Für die Liberalen scheint eine Koalition mit den Konservativen eher in Frage zu kommen als eine Zusammenarbeit mit Labour – das deutete Liberalen-Chef Clegg am Freitag bereits an. Ein Sprecher der Liberaldemokraten sagte, bei dem gut einstündigen Sondierungs-Gespräch seien weitere Treffen vereinbart worden. Nach Beratungen in der Parteizentrale sagte der einflussreiche Liberaldemokrat Simon Hughes: "Die Dinge laufen richtig. Die Dinge laufen vorsichtig. Ich werde nicht spekulieren. Sie müssen einfach abwarten."

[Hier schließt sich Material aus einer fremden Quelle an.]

(* ===== verification/GoRegexp.v ===== *)
(** * Regular expressions

    Go's [regexp] on byte strings, for the constructs that the program uses: greedy
    and lazy repetition, one capture group, line anchors. A match is the first one in
    Perl's order, which is the order Go follows; [matches] is the language a pattern
    denotes. Negated classes are over single bytes: the excluded characters are
    ASCII, so a multi-byte character is in the class exactly when its bytes are. *)
From S2P Require Import Prelude GoText.

Inductive re :=
  | Eps
  | Byte (f : byte -> bool)
  | Seq (a b : re)
  | Alt (a b : re)
  | Star (lazy : bool) (a : re)
  | Group (a : re)
  | LineStart
  | LineEnd.

Definition Plus (a : re) : re := Seq a (Star false a).
Definition PlusLazy (a : re) : re := Seq a (Star true a).
Definition Opt (a : re) : re := Alt a Eps.
Fixpoint UpTo (n : nat) (a : re) : re :=
  match n with O => Eps | S n => Opt (Seq a (UpTo n a)) end.
Fixpoint Literal (s : bytes) : re :=
  match s with
  | [] => Eps
  | b :: s => Seq (Byte (fun c => bool_decide (c = b))) (Literal s)
  end.

(** Where the matcher stands: the byte before, the bytes to come, the last capture. *)
Record pos := mkPos { p_prev : option byte; p_rest : bytes; p_cap : option bytes }.

Definition newline : byte := zb 10.

Definition at_line_start (p : pos) : bool :=
  match p_prev p with None => true | Some b => bool_decide (b = newline) end.
Definition at_line_end (p : pos) : bool :=
  match p_rest p with [] => true | b :: _ => bool_decide (b = newline) end.

Definition orelse {A} (a b : option A) : option A := match a with Some _ => a | None => b end.

Section Star.
Context {R : Type} (ma : pos -> (pos -> option R) -> option R) (lazy : bool).

(** Repetition stops after an empty iteration; [n] bounds the bytes left. *)
Fixpoint star (n : nat) (p : pos) (k : pos -> option R) : option R :=
  let more :=
    match n with
    | O => None
    | S n' => ma p (fun p' => if Nat.ltb (length (p_rest p')) (length (p_rest p)) then star n' p' k else None)
    end in
  if lazy then orelse (k p) more else orelse more (k p).
End Star.

Fixpoint run {R} (r : re) (p : pos) (k : pos -> option R) : option R :=
  match r with
  | Eps => k p
  | Byte f =>
    match p_rest p with
    | b :: rest => if f b then k (mkPos (Some b) rest (p_cap p)) else None
    | [] => None
    end
  | Seq a b => run a p (fun p' => run b p' k)
  | Alt a b => orelse (run a p k) (run b p k)
  | Star lazy a => star (run a) lazy (length (p_rest p)) p k
  | Group a =>
    run a p (fun p' =>
      k (mkPos (p_prev p') (p_rest p') (Some (take (length (p_rest p) - length (p_rest p')) (p_rest p)))))
  | LineStart => if at_line_start p then k p else None
  | LineEnd => if at_line_end p then k p else None
  end.

(** [^r$] without the multi-line flag, as a predicate. *)
Definition full_match (r : re) (s : bytes) : bool :=
  match run r (mkPos None s None) (fun p => if bool_decide (p_rest p = []) then Some tt else None) with
  | Some _ => true
  | None => false
  end.

(** The leftmost match: the text matched, its capture and what follows it. *)
Fixpoint find (r : re) (prev : option byte) (s : bytes) : option (bytes * option bytes * (option byte * bytes)) :=
  match run r (mkPos prev s None) Some with
  | Some p => Some (take (length s - length (p_rest p)) s, p_cap p, (p_prev p, p_rest p))
  | None => match s with [] => None | b :: s' => find r (Some b) s' end
  end.

Definition FindSubmatch (r : re) (s : bytes) : option bytes := m ← find r None s; snd (fst m).
Definition MatchString (r : re) (s : bytes) : bool := match find r None s with Some _ => true | None => false end.

(** [FindAllString(s, -1)] for a pattern that does not match the empty string: [n]
    bounds the matches. *)
Fixpoint find_all (n : nat) (r : re) (prev : option byte) (s : bytes) : list bytes :=
  match n with
  | O => []
  | S n =>
    match find r prev s with
    | None => []
    | Some (text, _, (prev', rest)) => text :: find_all n r prev' rest
    end
  end.
Definition FindAllString (r : re) (s : bytes) : list bytes := find_all (length s) r None s.

(** ** The language of a pattern *)

Inductive matches : re -> bytes -> Prop :=
  | matches_eps : matches Eps []
  | matches_byte f b : f b = true -> matches (Byte f) [b]
  | matches_seq a b s t : matches a s -> matches b t -> matches (Seq a b) (s ++ t)
  | matches_left a b s : matches a s -> matches (Alt a b) s
  | matches_right a b s : matches b s -> matches (Alt a b) s
  | matches_stop lazy a : matches (Star lazy a) []
  | matches_more lazy a s t : s <> [] -> matches a s -> matches (Star lazy a) t -> matches (Star lazy a) (s ++ t)
  | matches_group a s : matches a s -> matches (Group a) s.

(** Patterns without anchors. *)
Fixpoint anchor_free (r : re) : bool :=
  match r with
  | LineStart | LineEnd => false
  | Seq a b | Alt a b => anchor_free a && anchor_free b
  | Star _ a | Group a => anchor_free a
  | Eps | Byte _ => true
  end.

Lemma orelse_None {A} (a b : option A) : orelse a b = None <-> a = None /\ b = None.
Proof. destruct a; cbn; naive_solver. Qed.

(** The matcher finds nothing only when there is nothing to find. *)
Definition complete {R} (L : bytes -> Prop) (m : pos -> (pos -> option R) -> option R) : Prop :=
  forall p k, m p k = None -> forall s t, p_rest p = s ++ t -> L s ->
    exists prev cap, k (mkPos prev t cap) = None.

(** What it finds is what the continuation makes of a match. *)
Definition sound {R} (L : bytes -> Prop) (m : pos -> (pos -> option R) -> option R) : Prop :=
  forall p k x, m p k = Some x ->
    exists s p', L s /\ p_rest p = s ++ p_rest p' /\ k p' = Some x.

Lemma star_sound {R} L (ma : pos -> (pos -> option R) -> option R) lazy n (LS : bytes -> Prop) :
  sound L ma -> LS [] -> (forall s t, s <> [] -> L s -> LS t -> LS (s ++ t)) -> sound LS (star ma lazy n).
Proof.
  intros Hs H0 Hmore. induction n as [|n IH]; intros p k x.
  - cbn. intros Hx. assert (k p = Some x) as E by (destruct lazy, (k p); cbn in Hx; congruence).
    by exists [], p.
  - cbn [star]. intros Hx.
    assert (k p = Some x \/ ma p (fun p' => if Nat.ltb (length (p_rest p')) (length (p_rest p))
      then star ma lazy n p' k else None) = Some x) as [E|E].
    { destruct lazy; [destruct (k p)|destruct (ma p _)]; cbn in Hx; auto. }
    + by exists [], p.
    + destruct (Hs _ _ _ E) as (s & p' & HL & Er & Ek). destruct (Nat.ltb_spec (length (p_rest p')) (length (p_rest p))); [|done].
      destruct (IH _ _ _ Ek) as (t & p'' & HLS & Er' & Ek'). exists (s ++ t), p''.
      split; [|by rewrite Er, Er', app_assoc]. apply Hmore; [|done|done].
      intros ->. rewrite Er in *. cbn in *. lia.
Qed.

Lemma star_complete {R} L (ma : pos -> (pos -> option R) -> option R) lazy :
  complete L ma -> forall n p k, star ma lazy n p k = None -> (length (p_rest p) <= n)%nat ->
  forall r s t, r = Star lazy Eps -> p_rest p = s ++ t ->
  (exists parts, s = concat parts /\ Forall (fun x => x <> [] /\ L x) parts) ->
  exists prev cap, k (mkPos prev t cap) = None.
Proof.
  intros Hc. induction n as [|n IH]; intros p k Hn Hlen r s t Hr Es (parts & -> & Hp).
  - destruct parts as [|x parts].
    + exists (p_prev p), (p_cap p). cbn in Hn, Es. destruct p as [prev rest cap]. cbn in *. subst rest.
      by destruct lazy, (k _).
    + apply Forall_cons in Hp as [[Hx _] _]. destruct x; [done|]. cbn in Es. rewrite Es in Hlen. cbn in Hlen. lia.
  - cbn [star] in Hn.
    assert (k p = None /\ ma p (fun p' => if Nat.ltb (length (p_rest p')) (length (p_rest p))
      then star ma lazy n p' k else None) = None) as [Hk Hm].
    { destruct lazy; apply orelse_None in Hn; tauto. }
    destruct parts as [|x parts].
    + exists (p_prev p), (p_cap p). cbn in Es. rewrite <- Es. by destruct p.
    + apply Forall_cons in Hp as [[Hx HL] Hp]. cbn [concat] in Es. rewrite <- app_assoc in Es.
      destruct (Hc _ _ Hm _ _ Es HL) as (prev & cap & E). cbn [p_rest] in E.
      assert (length x <> 0)%nat by (by destruct x).
      rewrite Es, !length_app in E. rewrite (proj2 (Nat.ltb_lt _ _)) in E by lia.
      eapply (IH _ _ E); [|done|done|by exists parts].
      cbn [p_rest]. rewrite Es, !length_app in Hlen. rewrite length_app. lia.
Qed.

Lemma matches_star_parts lazy a s :
  matches (Star lazy a) s -> exists parts, s = concat parts /\ Forall (fun x => x <> [] /\ matches a x) parts.
Proof.
  intros Hm. remember (Star lazy a) as r eqn:E. induction Hm; try done; injection E as -> ->.
  - by exists [].
  - destruct IHHm2 as (parts & -> & Hp); [done|]. exists (s :: parts). split; [done|]. by constructor.
Qed.

Lemma run_complete {R} r : anchor_free r = true -> complete (matches r) (run (R := R) r).
Proof.
  induction r; cbn [anchor_free]; intros Ha p k Hn s t Es Hm; cbn [run] in Hn.
  - inversion Hm; subst. destruct p as [prev rest cap]. cbn in Es. subst. by eexists _, _.
  - inversion Hm; subst. cbn in Es. rewrite Es in Hn. rewrite H0 in Hn. by eexists _, _.
  - apply andb_true_iff in Ha as [Ha1 Ha2].
    inversion Hm as [| |a b s1 s2 H1 H2| | | | |]; subst. rewrite <- app_assoc in Es.
    destruct (IHr1 Ha1 _ _ Hn _ _ Es H1) as (prev & cap & E). by apply (IHr2 Ha2 _ _ E s2 t).
  - apply andb_true_iff in Ha as [Ha1 Ha2]. apply orelse_None in Hn as [Hn1 Hn2].
    inversion Hm; subst; [by apply (IHr1 Ha1 _ _ Hn1 s)|by apply (IHr2 Ha2 _ _ Hn2 s)].
  - apply matches_star_parts in Hm. by eapply star_complete; [by apply IHr|done..].
  - inversion Hm; subst. destruct (IHr Ha _ _ Hn _ _ Es H0) as (prev & cap & E). by eexists _, _.
  - done.
  - done.
Qed.

Lemma run_sound {R} r : anchor_free r = true -> sound (matches r) (run (R := R) r).
Proof.
  induction r; cbn [anchor_free]; intros Ha p k x Hx; cbn [run] in Hx.
  - exists [], p. by repeat constructor.
  - destruct (p_rest p) as [|b rest] eqn:E; [done|]. destruct (f b) eqn:Ef; [|done].
    eexists [b], _. by repeat constructor; try done.
  - apply andb_true_iff in Ha as [Ha1 Ha2]. destruct (IHr1 Ha1 _ _ _ Hx) as (s & p' & Hs & Es & Hk).
    destruct (IHr2 Ha2 _ _ _ Hk) as (t & p'' & Ht & Et & Hk'). exists (s ++ t), p''.
    split; [by constructor|]. by rewrite Es, Et, app_assoc.
  - apply andb_true_iff in Ha as [Ha1 Ha2].
    destruct (run r1 p k) eqn:E.
    + destruct (IHr1 Ha1 _ _ _ E) as (s & p' & Hs & Es & Hk). cbn in Hx. exists s, p'.
      split; [by constructor|]. split; [done|congruence].
    + destruct (IHr2 Ha2 _ _ _ Hx) as (s & p' & Hs & Es & Hk). exists s, p'. split; [by constructor|done].
  - eapply star_sound; [by apply IHr|constructor|by constructor|done].
  - destruct (IHr Ha _ _ _ Hx) as (s & p' & Hs & Es & Hk). eexists s, _. split; [by constructor|].
    split; [|exact Hk]. done.
  - done.
  - done.
Qed.

(** The matcher decides the language. *)
Lemma full_match_spec r s : anchor_free r = true -> full_match r s = true <-> matches r s.
Proof.
  intros Ha. unfold full_match. split.
  - destruct (run r _ _) as [x|] eqn:E; [|done]. intros _.
    destruct (run_sound r Ha _ _ _ E) as (t & p' & Ht & Es & Hk). cbn in Es.
    destruct (bool_decide_reflect (p_rest p' = [])) as [Er|]; [|done]. rewrite Er, app_nil_r in Es. by subst.
  - intros Hm. destruct (run r _ _) eqn:E; [done|]. exfalso.
    destruct (run_complete r Ha _ _ E s [] (eq_sym (app_nil_r s)) Hm) as (prev & cap & Hk). done.
Qed.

Gordon Brown vor Amtssitz (Foto: AP)
Die "Sun" nennt ihn schon Hausbesetzer: Noch-Premier Gordon BrownBild: AP

Dass die Liberalen zuerst mit den Wahlsiegern gesprochen haben, entspricht übrigens nicht den Regeln. Hat keine Partei eine absolute Mehrheit, hat der amtierende Premier das Vorrecht eine Regierung zu bilden. Premier Gordon Brown, dessen Labour-Partei eine herbe Schlappe erlitten hat, gab aber den guten Verlierer. Er verstehe, dass die Liberalen zunächst mit den Konservativen verhandeln würden. Bis eine neue Regierung gebildet ist, darf Brown nach britischem Recht noch im Amt bleiben.

Browns Zeit scheint abgelaufen

Auch Brown stellte den Liberalen sogleich Gespräche und eine Reform des Wahlrechts in Aussicht. Doch die Zeit des glücklosen Premiers scheint abgelaufen. Selbst wenn die Liberalen sich für ein Bündnis mit Labour entscheiden sollten: Einen Regierungschef Brown dürften sie kaum akzeptieren – das haben sie schon vor der Wahl angedeutet.